A novel of melancholy set in RIO DE JANEIRO, BRAZIL
Novel set mainly in the hippie Matala Caves of Crete, 1967
5th March 2018
The Secret Life of Alfred Nightingale by Rebecca Stonehill, novel set mainly in the hippie Matala Caves of Crete, 1967.
In the 1960s a community of backpacking hippies settled in Matala, a remote corner of Crete in the Mediterranean, where tourists were largely unknown. Tourists even came to goggle at the hippie tourists! They lived in man-made Neolithic caves and slept on Roman tombs. The most famous visitor to Matala was singer Joni Mitchell, who immortalised the ideal hippie scene in her 1971 song “Carey”. (Read more about the hippie setting on the MessyNessyChic blog). The author’s mother spent some time living in the caves.
The hippies were eventually driven out by the Church and the Military Junta.
The Secret Life of Alfred Nightingale is largely set at Matala and on Crete, although the story starts in Twickenham. Two young men, Jimmy and Charles frequent Eel Pie Island where there is a vibrant youth culture and a freedom that perhaps is unavailable elsewhere in late 1960s Britain. They hear tell of the wonderful life that is open to anyone who wants to join the community in Matala and the lure of hanging out and smoking weed is just too strong to resist. This is, of course, the tail end of the Swinging ’60s and 1967 is The Summer of Love.

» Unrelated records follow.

(** [restype = c_int]: the C [int] read back as a Python int, a signed
    32-bit value. *)
Definition c_int (raw : Z) : Z := (raw + 2 ^ 31) mod 2 ^ 32 - 2 ^ 31.

(** [restype = c_void_p]: ctypes returns [None] for a null pointer and the
    address as an int otherwise. *)
Definition c_void_p (raw : Z) : option Z :=
  if raw =? 0 then None else Some raw.

(** ** _xdo.py *)

Definition XDO_ERROR : Z := 1.
Definition XDO_SUCCESS : Z := 0.
Definition CURRENTWINDOW : Z := 0.

(** [str.format] of an int: its decimal digits, with a leading minus sign
    when negative. *)
Definition format_int (z : Z) : string := NilZero.string_of_int (Z.to_int z).

(** [_errcheck(result, func, arguments)], lines 33-47.  The [arguments]
    tuple is not used by the body. *)
Definition _errcheck (result : Z) (func : NativeFn) : Result unit :=
  if negb (result =? 0) then
    Raise (XdoException
             ("Function " ++ __name__ func ++ " returned error code "
                          ++ format_int result)%string)
  else Ok tt.

(** The assignments [libxdo.<f>.errcheck = _errcheck] of the call table. *)
Definition errcheck (f : NativeFn) : bool :=
  match f with
  | xdo_enter_text_window
  | xdo_send_keysequence_window
  | xdo_focus_window
  | xdo_get_focused_window
  | xdo_wait_for_window_focus
  | xdo_get_active_modifiers
  | xdo_clear_active_modifiers
  | xdo_set_active_modifiers => true
  | xdo_new | xdo_version | xdo_free | free => false
  end.

(** ** The monad Python code runs in *)

Inductive Warning :=
| DeprecationWarning (msg : string).

Record State := mkState {
  calls : list Call;          (* native calls, oldest first *)
  warnings : list Warning     (* calls of warnings.warn, oldest first *)
}.

Definition M (A : Type) : Type := State -> Result A * State.

Definition ret {A} (a : A) : M A := fun s => (Ok a, s).
Definition raise {A} (e : Exn) : M A := fun s => (Raise e, s).
Definition bind {A B} (m : M A) (k : A -> M B) : M B :=
  fun s =>
    match m s with
    | (Ok a, s') => k a s'
    | (Raise e, s') => (Raise e, s')
    end.
Definition lift {A} (r : Result A) : M A := fun s => (r, s).

Declare Scope py_scope.
Delimit Scope py_scope with py.
Notation "x <- m ;; k" := (bind m (fun x => k))
  (at level 61, m at next level, right associativity) : py_scope.
Notation "m ;; k" := (bind m (fun _ => k))
  (at level 61, right associativity) : py_scope.
Local Open Scope py_scope.

(** [warnings.warn(msg, category=DeprecationWarning)]. *)
Definition warn (w : Warning) : M unit :=
  fun s => (Ok tt, mkState (calls s) (warnings s ++ [w])).

Section Native.

Variable lib : Lib.

(** The raw call: it is logged, and the library answers from the history
    before it. *)
Definition foreign (f : NativeFn) (a : list Arg) : M Z :=
  fun s =>
    let c := mkCall f a in
    (Ok (native_result lib c (calls s)),
     mkState (calls s ++ [c]) (warnings s)).

(** Calling an entry point whose [restype] is [c_int]: when the table
    gives it an [errcheck], the hook's result is the result of the call. *)
Definition call_int (f : NativeFn) (a : list Arg) : M unit :=
  raw <- foreign f a ;;
  if errcheck f then lift (_errcheck (c_int raw) f) else ret tt.

(** Calling [xdo_new], [restype = c_void_p], no [errcheck]. *)
Definition call_ptr (f : NativeFn) (a : list Arg) : M (option Z) :=
  raw <- foreign f a ;;
  ret (c_void_p raw).

(** Calling [free], [restype = None]. *)
Definition call_void (f : NativeFn) (a : list Arg) : M unit :=
  foreign f a ;; ret tt.

End Native.

(** ** Library functions of Python the wrapper relies on *)

(** [str.encode('utf-8')] on one code point.  Surrogates (and anything that
    is not a code point) raise [UnicodeEncodeError]. *)
Definition encode_codepoint (c : Z) : Result bytes :=
  if c <? 0 then Raise (UnicodeEncodeError c)
  else if c <? 0x80 then Ok [c]
  else if c <? 0x800 then
    Ok [Z.lor 0xC0 (Z.shiftr c 6); Z.lor 0x80 (Z.land c 0x3F)]
  else if c <? 0x10000 then
    if (0xD800 <=? c) && (c <=? 0xDFFF) then Raise (UnicodeEncodeError c)
    else Ok [Z.lor 0xE0 (Z.shiftr c 12);
             Z.lor 0x80 (Z.land (Z.shiftr c 6) 0x3F);
             Z.lor 0x80 (Z.land c 0x3F)]
  else if c <? 0x110000 then
    Ok [Z.lor 0xF0 (Z.shiftr c 18);
        Z.lor 0x80 (Z.land (Z.shiftr c 12) 0x3F);
        Z.lor 0x80 (Z.land (Z.shiftr c 6) 0x3F);
        Z.lor 0x80 (Z.land c 0x3F)]
  else Raise (UnicodeEncodeError c).

Fixpoint encode_utf8 (s : pystr) : Result bytes :=
  match s with
  | [] => Ok []
  | c :: s' =>
      match encode_codepoint c with
      | Raise e => Raise e
      | Ok b =>
          match encode_utf8 s' with
          | Raise e => Raise e
          | Ok bs => Ok (b ++ bs)
          end
      end
  end.

(** The text of a [str] literal of the ASCII range, as code points. *)
Fixpoint str_of (s : string) : pystr :=
  match s with
  | EmptyString => []
  | String a s' => Z.of_N (N_of_ascii a) :: str_of s'
  end.

(** An integer as an exact, not yet rounded, binary float [z * 2^0]. *)
Definition exact_int (z : Z) : float :=
  match z with
  | Z0 => S754_zero false
  | Zpos p => S754_finite false p 0
  | Zneg p => S754_finite true p 0
  end.

(** [float(z)]: the nearest binary64, ties to even. *)
Definition float_of_int (z : Z) : float := binary_normalize prec emax z 0 false.

(** [a / b] on ints, for [b <> 0]: the quotient rounded once to the nearest
    binary64. *)
Definition int_truediv (a b : Z) : float :=
  SFdiv prec emax (exact_int a) (exact_int b).

(** [x * y] on floats. *)
Definition float_mul (x y : float) : float := SFmul prec emax x y.

(** [int(x)] on a float: truncation toward zero. *)
Definition int_of_float (x : float) : Result Z :=
  match x with
  | S754_zero _ => Ok 0
  | S754_finite s m e =>
      let a := Z.shiftl (Zpos m) e in
      Ok (if s then - a else a)
  | S754_infinity _ =>
      Raise (OverflowError "cannot convert float infinity to integer")
  | S754_nan => Raise (ValueError "cannot convert float NaN to integer")
  end.

(** The exact length of a [timedelta] in microseconds. *)
Definition total_microseconds (td : timedelta) : Z :=
  (days td * 86400 + seconds td) * 10 ^ 6 + microseconds td.

(** [timedelta.total_seconds()]:
    [((days * 86400 + seconds) * 10**6 + microseconds) / 10**6]. *)
Definition total_seconds (td : timedelta) : float :=
  int_truediv (total_microseconds td) (10 ^ 6).

(** [timedelta(microseconds=n)] for an int [n]: normalisation by floor
    division, and [OverflowError] outside the range of days. *)
Definition timedelta_of_microseconds (n : Z) : Result timedelta :=
  let s := n / 10 ^ 6 in
  let d := s / 86400 in
  if (Z.abs d >? 999999999) then
    Raise (OverflowError
             ("days=" ++ format_int d ++ "; must have magnitude <= 999999999")%string)
  else Ok (mk_timedelta d (s mod 86400) (n mod 10 ^ 6)).

(** The invariant of a [timedelta] object. *)
Definition timedelta_ok (td : timedelta) : Prop :=
  -999999999 <= days td <= 999999999 /\
  0 <= seconds td < 86400 /\
  0 <= microseconds td < 10 ^ 6.

(** ** Arguments of the methods *)

(** [Union[str, bytes]]. *)
Inductive Payload :=
| PStr (s : pystr)
| PBytes (b : bytes).

(** Objects that are neither a [timedelta] nor an [int]. *)
Inductive Other :=
| ONone
| OFloat (x : float)
| OStr (s : pystr)
| OBytes (b : bytes).

(** The [delay] argument by its dynamic type, as the two [isinstance]
    tests see it.  A [bool] is an [int] and is [DInt 0] or [DInt 1]. *)
Inductive Delay :=
| DTimedelta (td : timedelta)
| DInt (z : Z)
| DOther (o : Other).

(** ** __init__.py *)

(** The decorator [deprecated], lines 17-28: [new_func] warns with the name
    of the wrapped function, then calls it with the same arguments. *)
Definition deprecated {A} (func__name__ : string) (func : M A) : M A :=
  warn (DeprecationWarning
          ("Call to deprecated function " ++ func__name__ ++ ".")%string) ;;
  func.

Module xdo.

(** An instance of the class: its only attribute is [self._xdo], the
    address [xdo_new] returned. *)
Record t := mk { _xdo : Z }.

Section Methods.

Variable lib : Lib.

(** What [xdo_get_active_modifiers] left in [active_mods] and
    [active_mods_n]. *)
Definition read_modifiers : M (Z * Z) :=
  fun s => (Ok (out_modifiers lib (calls s)), s).

(** What [xdo_get_focused_window] left in [window_ret]. *)
Definition read_window : M Z :=
  fun s => (Ok (out_window lib (calls s)), s).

Jimmy is driven to escape his home life in large part because he has such a difficult relationship with his undermining Father. He persuades his friend Charles to leave and hitch hike down to Crete. Most of the book deals with their experiences in the hippie community, and Jimmy’s longing for Chenoa, a young woman whom he meets and for whom he instantly falls within hours of arriving. He is there for merely a week or so and we follow his trials and tribulations and irascible nature as he engages with life on the island. He meets German twins who probe what his father did during WW2 and somehow their discussion prompts him to consider his father’s life afresh. Compounded by his ultimate lack of success with Chenoa (not for want of trying, however), he decides to return home
Parts 2 and 3 of the book neatly bring an overview and further understanding to the central story. And it is at this point that the relevance of the title becomes clear.
The writer has a real talent for story-telling and can evoke the feel of the island of Crete at different periods of the 20th Century. She also portrays Jimmy as an angry young man and explores the psychological phenomenon of projection, when one generation unconsciously ‘carries’ the emotional trauma and resultant anger from a previous generation.

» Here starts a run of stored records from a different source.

(** Modelled from the spec: the validation pass of [model.Model.__init__],
    absent from the sources.  The declared parameters are checked in the
    order of the declaration, the first failure is raised, and the checked
    values are collected into the [params] dictionary. *)
Fixpoint check_inputs (decls : list NumericParameter) (kwds : Kwds)
  : Error + Kwds :=
  match decls with
  | [] => inr []
  | np :: decls' =>
      match check np (kwds_get (name np) kwds) with
      | inl e => inl e
      | inr v =>
          match check_inputs decls' kwds with
          | inl e => inl e
          | inr d =>
              inr (match v with Some x => (name np, x) :: d | None => d end)
          end
      end
  end.

(** Modelled from the spec: [self.params] after [model.Model.__init__],
    read as the two entries this class uses. *)
Definition Model__init__ (kwds : Kwds) : Error + Params :=
  match check_inputs PARAMS kwds with
  | inl e => inl e
  | inr d =>
      match kwds_get "mag" d, kwds_get "dist_rup" d with
      | Some m, Some r => inr (mkParams m r)
      | None, _ => inl (MissingParameter "mag")
      | _, None => inl (MissingParameter "dist_rup")
      end
  end.

(** An instance of the class: the validated inputs and the two cached
    results. *)
Record Model : Type := mkModel {
  params : Params;
  _ln_resp : npval;
  _ln_std : npval
}.

(** [PezeshkZandiehTavakoli2011.__init__]: either the error raised by the
    base class, and then no instance, or the instance with both results
    computed. *)
Definition __init__ (COEFF : CoefficientTable) (kwds : Kwds)
  : Error + Model :=
  match Model__init__ kwds with
  | inl e => inl e
  | inr p => inr (mkModel p (_calc_ln_resp COEFF p) (_calc_ln_std COEFF p))
  end.

(** ** The calculations, read one table row at a time

    The value that the vectorised code computes at one position, written
    with the scalar float operations. *)

Section PerRow.

Variable p : Params.
Variable r : Row.

Definition dist_at : f64 :=
  F64.sqrt (F64.add (F64.square (Fin (dist_rup p)))
                    (F64.square (Fin (c11 r)))).

Definition near_field_at (dist : f64) : f64 :=
  F64.mul (F64.add (Fin (c4 r)) (F64.mul (Fin (c5 r)) (Fin (mag p))))
          (F64.minimum (F64.log10 dist) (F64.log10 (Fin 70))).

Definition mid_field_at (dist : f64) : f64 :=
  F64.mul (F64.add (Fin (c6 r)) (F64.mul (Fin (c7 r)) (Fin (mag p))))
          (F64.maximum
             (F64.minimum (F64.log10 (F64.div dist (Fin 70)))
                          (F64.log10 (F64.div (Fin 140) (Fin 70))))
             (Fin 0)).

Definition far_field_at (dist : f64) : f64 :=
  F64.mul (F64.add (Fin (c8 r)) (F64.mul (Fin (c9 r)) (Fin (mag p))))
          (F64.maximum (F64.log10 (F64.div dist (Fin 140))) (Fin 0)).

Definition log10_resp_at : f64 :=
  F64.add
    (F64.add
       (F64.add
          (F64.add
             (F64.add
                (F64.add (Fin (c1 r)) (F64.mul (Fin (c2 r)) (Fin (mag p))))
                (F64.mul (Fin (c3 r)) (F64.square (Fin (mag p)))))
             (near_field_at dist_at))
          (mid_field_at dist_at))
       (far_field_at dist_at))
    (F64.mul (Fin (c10 r)) dist_at).

Definition ln_resp_at : f64 := F64.log (F64.power10 log10_resp_at).

Definition ln_std_mean_at : f64 :=
  if Rle_dec (mag p) 7 then
    F64.add (F64.mul (Fin (c12 r)) (Fin (mag p))) (Fin (c13 r))
  else
    F64.add (F64.mul (Fin (-6.95e-3)) (Fin (mag p))) (Fin (c14 r)).

Definition ln_std_at : f64 :=
  F64.sqrt (F64.add (F64.square ln_std_mean_at)
                    (F64.square (Fin (sigma_reg r)))).

End PerRow.

(** ** The formulas of the specification, over the reals *)

Module Spec.

Definition log10 (x : R) : R := ln x / ln 10.

Definition dist (dist_rup : R) (r : Row) : R :=
  sqrt (dist_rup ^ 2 + c11 r ^ 2).

Definition near_field (mag d : R) (r : Row) : R :=
  c1 r + c2 r * mag + c3 r * mag ^ 2 +
  (c4 r + c5 r * mag) * Rmin (log10 d) (log10 70).

Definition mid_field (mag d : R) (r : Row) : R :=
  (c6 r + c7 r * mag) * Rmax (Rmin (log10 (d / 70)) (log10 (140 / 70))) 0.

Definition far_field (mag d : R) (r : Row) : R :=
  (c8 r + c9 r * mag) * Rmax (log10 (d / 140)) 0.

Definition anelastic (d : R) (r : Row) : R := c10 r * d.

Definition log10_resp (mag dist_rup : R) (r : Row) : R :=
  let d := dist dist_rup r in
  near_field mag d r + mid_field mag d r + far_field mag d r + anelastic d r.

Definition ln_resp (mag dist_rup : R) (r : Row) : R :=
  ln (Rpower 10 (log10_resp mag dist_rup r)).

Definition ln_std_mean (mag : R) (r : Row) : R :=
  if Rle_dec mag 7 then c12 r * mag + c13 r else -6.95e-3 * mag + c14 r.

Definition ln_std (mag : R) (r : Row) : R :=
  sqrt (ln_std_mean mag r ^ 2 + sigma_reg r ^ 2).

End Spec.

(** ** A table for examples

    Twenty-three rows with illustrative coefficient values (the data file
    of the model is not part of the sources); row [k] has period [k / 10]. *)

Definition example_row (k : nat) : Row :=
  mkRow (INR k / 10)
        1.5 0.25 (-0.04) (-3.8) 0.35 0.3 (-0.09)
        (-2.5) 0.18 (-0.0004) 6.5 (-0.02) 0.38 0.28
        0.3.

Definition example_table : CoefficientTable := map example_row (seq 0 23).

(** A row whose pseudo-depth [c11] is zero: its effective distance is the
    rupture distance itself. *)
Definition surface_row : Row :=
  mkRow 0
        1.5 0.25 (-0.04) (-3.8) 0.35 0.3 (-0.09)
        (-2.5) 0.18 (-0.0004) 0 (-0.02) 0.38 0.28
        0.3.

(** ** Broadcasting over the columns of one table *)

Section Broadcast.

Context {A : Type}.
Variable c : list A.

Lemma zip_with_map (f : f64 -> f64 -> f64) (g h : A -> f64) :
  zip_with f (map g c) (map h c) = map (fun a => f (g a) (h a)) c.
Proof.
  induction c as [|a l IH]; simpl; [reflexivity|].
  now rewrite IH.
Qed.

Lemma ufunc2_aa f (g h : A -> f64) :
  ufunc2 f (Array (map g c)) (Array (map h c))
  = Array (map (fun a => f (g a) (h a)) c).
Proof. simpl. now rewrite zip_with_map. Qed.

Lemma ufunc2_as f (g : A -> f64) y :
  ufunc2 f (Array (map g c)) (Scalar y) = Array (map (fun a => f (g a) y) c).
Proof. simpl. now rewrite map_map. Qed.

Lemma ufunc2_sa f x (g : A -> f64) :
  ufunc2 f (Scalar x) (Array (map g c)) = Array (map (fun a => f x (g a)) c).
Proof. simpl. now rewrite map_map. Qed.

Lemma ufunc2_ss f x y :
  ufunc2 f (Scalar x) (Scalar y) = Scalar (f x y).
Proof. reflexivity. Qed.

Lemma ufunc1_a f (g : A -> f64) :
  ufunc1 f (Array (map g c)) = Array (map (fun a => f (g a)) c).
Proof. simpl. now rewrite map_map. Qed.

Lemma ufunc1_s f x : ufunc1 f (Scalar x) = Scalar (f x).
Proof. reflexivity. Qed.

Lemma item_map (g : A -> f64) i :
  item (Array (map g c)) i = option_map g (nth_error c i).
Proof. simpl. apply nth_error_map. Qed.

Lemma len_map (g : A -> f64) :
  len (Array (map g c)) = Some (List.length c).
Proof. simpl. now rewrite length_map. Qed.

End Broadcast.

Ltac vectorise :=
  unfold np.add, np.multiply, np.divide, np.square, np.sqrt, np.log,
    np.log10, np.power10, np.minimum, np.maximum, col, py;
  repeat (rewrite ?ufunc2_aa, ?ufunc2_as, ?ufunc2_sa, ?ufunc2_ss,
            ?ufunc1_a, ?ufunc1_s).

(** Each calculation is the map of its per-row reading over the table. *)

Section Vectorised.

Variable COEFF : CoefficientTable.
Variable p : Params.

Lemma calc_dist_rows :
  calc_dist COEFF p = Array (map (dist_at p) COEFF).
Proof. unfold calc_dist. vectorise. reflexivity. Qed.

Lemma near_field_rows (dv : Row -> f64) :
  near_field COEFF p (Array (map dv COEFF))
  = Array (map (fun r => near_field_at p r (dv r)) COEFF).
Proof. unfold near_field. vectorise. reflexivity. Qed.

Lemma mid_field_rows (dv : Row -> f64) :
  mid_field COEFF p (Array (map dv COEFF))
  = Array (map (fun r => mid_field_at p r (dv r)) COEFF).
Proof. unfold mid_field. vectorise. reflexivity. Qed.

Lemma far_field_rows (dv : Row -> f64) :
  far_field COEFF p (Array (map dv COEFF))
  = Array (map (fun r => far_field_at p r (dv r)) COEFF).
Proof. unfold far_field. vectorise. reflexivity. Qed.

Lemma calc_log10_resp_rows :
  calc_log10_resp COEFF p = Array (map (log10_resp_at p) COEFF).
Proof.
  unfold calc_log10_resp. cbv zeta.
  rewrite calc_dist_rows, near_field_rows, mid_field_rows, far_field_rows.
  vectorise. reflexivity.
Qed.

Lemma calc_ln_resp_rows :
  _calc_ln_resp COEFF p = Array (map (ln_resp_at p) COEFF).
Proof.
  unfold _calc_ln_resp. cbv zeta. rewrite calc_log10_resp_rows.
  vectorise. reflexivity.
Qed.

Lemma calc_ln_std_rows :
  _calc_ln_std COEFF p = Array (map (ln_std_at p) COEFF).
Proof.
  unfold _calc_ln_std, ln_std_at, ln_std_mean_at. cbv zeta.
  destruct (Rle_dec (mag p) 7); vectorise; reflexivity.
Qed.

End Vectorised.

(** ** The float operations on finite arguments *)

Lemma log10_Fin a : 0 < a -> F64.log10 (Fin a) = Fin (Spec.log10 a).
Proof.
  intros Ha. unfold F64.log10.
  destruct (total_order_T 0 a) as [[H|H]|H]; try lra; reflexivity.
Qed.

Lemma log10_zero : F64.log10 (Fin 0) = NInf.
Proof.
  unfold F64.log10.
  destruct (total_order_T 0 0) as [[H|H]|H]; try lra; reflexivity.
Qed.

Lemma log_Fin a : 0 < a -> F64.log (Fin a) = Fin (ln a).
Proof.
  intros Ha. unfold F64.log.
  destruct (total_order_T 0 a) as [[H|H]|H]; try lra; reflexivity.
Qed.

Lemma sqrt_Fin a : 0 <= a -> F64.sqrt (Fin a) = Fin (sqrt a).
Proof.
  intros Ha. unfold F64.sqrt. destruct (Rlt_dec a 0); [lra|reflexivity].
Qed.

Lemma div_Fin a b : b <> 0 -> F64.div (Fin a) (Fin b) = Fin (a / b).
Proof.
  intros Hb. unfold F64.div.
  destruct (Req_dec_T b 0); [contradiction|reflexivity].
Qed.

Lemma square_Fin a : F64.square (Fin a) = Fin (a ^ 2).
Proof. unfold F64.square. simpl. f_equal. ring. Qed.

Lemma log_power10 x : F64.log (F64.power10 (Fin x)) = Fin (x * ln 10).
Proof.
  unfold F64.power10. rewrite log_Fin.
  - unfold Rpower. now rewrite ln_exp.
  - unfold Rpower. apply exp_pos.
Qed.

Lemma sum_squares_nonneg a b : 0 <= a ^ 2 + b ^ 2.
Proof. nra. Qed.

(** ** The per-row values and the formulas of the specification *)

Section RowFacts.

Variable p : Params.
Variable r : Row.

Lemma dist_at_Fin : dist_at p r = Fin (Spec.dist (dist_rup p) r).
Proof.
  unfold dist_at, Spec.dist. rewrite !square_Fin. simpl F64.add.
  apply sqrt_Fin, sum_squares_nonneg.
Qed.

Lemma dist_nonneg : 0 <= Spec.dist (dist_rup p) r.
Proof. apply sqrt_pos. Qed.

Lemma dist_pos :
  dist_rup p <> 0 \/ c11 r <> 0 -> 0 < Spec.dist (dist_rup p) r.
Proof.
  intros H. apply sqrt_lt_R0.
  destruct H as [H|H]; nra.
Qed.

Lemma dist_zero :
  dist_rup p = 0 -> c11 r = 0 -> Spec.dist (dist_rup p) r = 0.
Proof.
  intros H1 H2. unfold Spec.dist. rewrite H1, H2.
  replace (0 ^ 2 + 0 ^ 2) with 0 by ring. apply sqrt_0.
Qed.

Lemma near_field_at_Fin d :
  0 < d ->
  F64.add
    (F64.add
       (F64.add (Fin (c1 r)) (F64.mul (Fin (c2 r)) (Fin (mag p))))
       (F64.mul (Fin (c3 r)) (F64.square (Fin (mag p)))))
    (near_field_at p r (Fin d))
  = Fin (Spec.near_field (mag p) d r).
Proof.
  intros Hd. unfold near_field_at, Spec.near_field.
  rewrite square_Fin, !log10_Fin by lra. reflexivity.
Qed.

Lemma mid_field_at_Fin d :
  0 < d -> mid_field_at p r (Fin d) = Fin (Spec.mid_field (mag p) d r).
Proof.
  intros Hd. unfold mid_field_at, Spec.mid_field.
  rewrite !div_Fin by lra.
  rewrite !log10_Fin by lra. reflexivity.
Qed.

Lemma far_field_at_Fin d :
  0 < d -> far_field_at p r (Fin d) = Fin (Spec.far_field (mag p) d r).
Proof.
  intros Hd. unfold far_field_at, Spec.far_field.
  rewrite !div_Fin by lra.
  rewrite !log10_Fin by lra. reflexivity.
Qed.

Lemma log10_resp_at_Fin :
  0 < Spec.dist (dist_rup p) r ->
  log10_resp_at p r = Fin (Spec.log10_resp (mag p) (dist_rup p) r).
Proof.
  intros Hd. unfold log10_resp_at. rewrite dist_at_Fin.
  rewrite near_field_at_Fin, mid_field_at_Fin, far_field_at_Fin by assumption.
  reflexivity.
Qed.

I did however, struggle a little with the structure of the book. Jimmy has only ever been as far as Calais with his parents and now he is embarking with Charles on a hitch hiking trip through Europe to Crete. Within a couple of pages the two are already boarding a ferry in Piraeus, heading for Crete. For me there was so much that could have been explored, this being their first real travel adventure; it felt that the author rushed to pop her characters into community life in Matala, with a similar hurried feeling on the return journey. For me this felt dislocating.
There is a lot of taking off/putting on of ‘boxer shorts’, which didn’t actually come into vogue until the mid-80s. It should have been the dreaded “Y”-fronts, probably made of nylon. And remember, this is 1967, the boys are frequently described as lathering themselves in suntan lotion, when suntan lotion wasn’t actually a ubiquitous commodity; nor something in all likelihood that boys of their age would have thought to bring amidst their chaotic packing. (It was more likely to be the use of olive oil and a bit of “baking” in the sun, enhanced by silver foil trays that would direct even more rays to certain parts of the body!).
No matter, overall an interesting read, in part a coming-of-age novel that conjures up the feel of the 1960s and introduces readers to the hippie community of Crete all those years ago.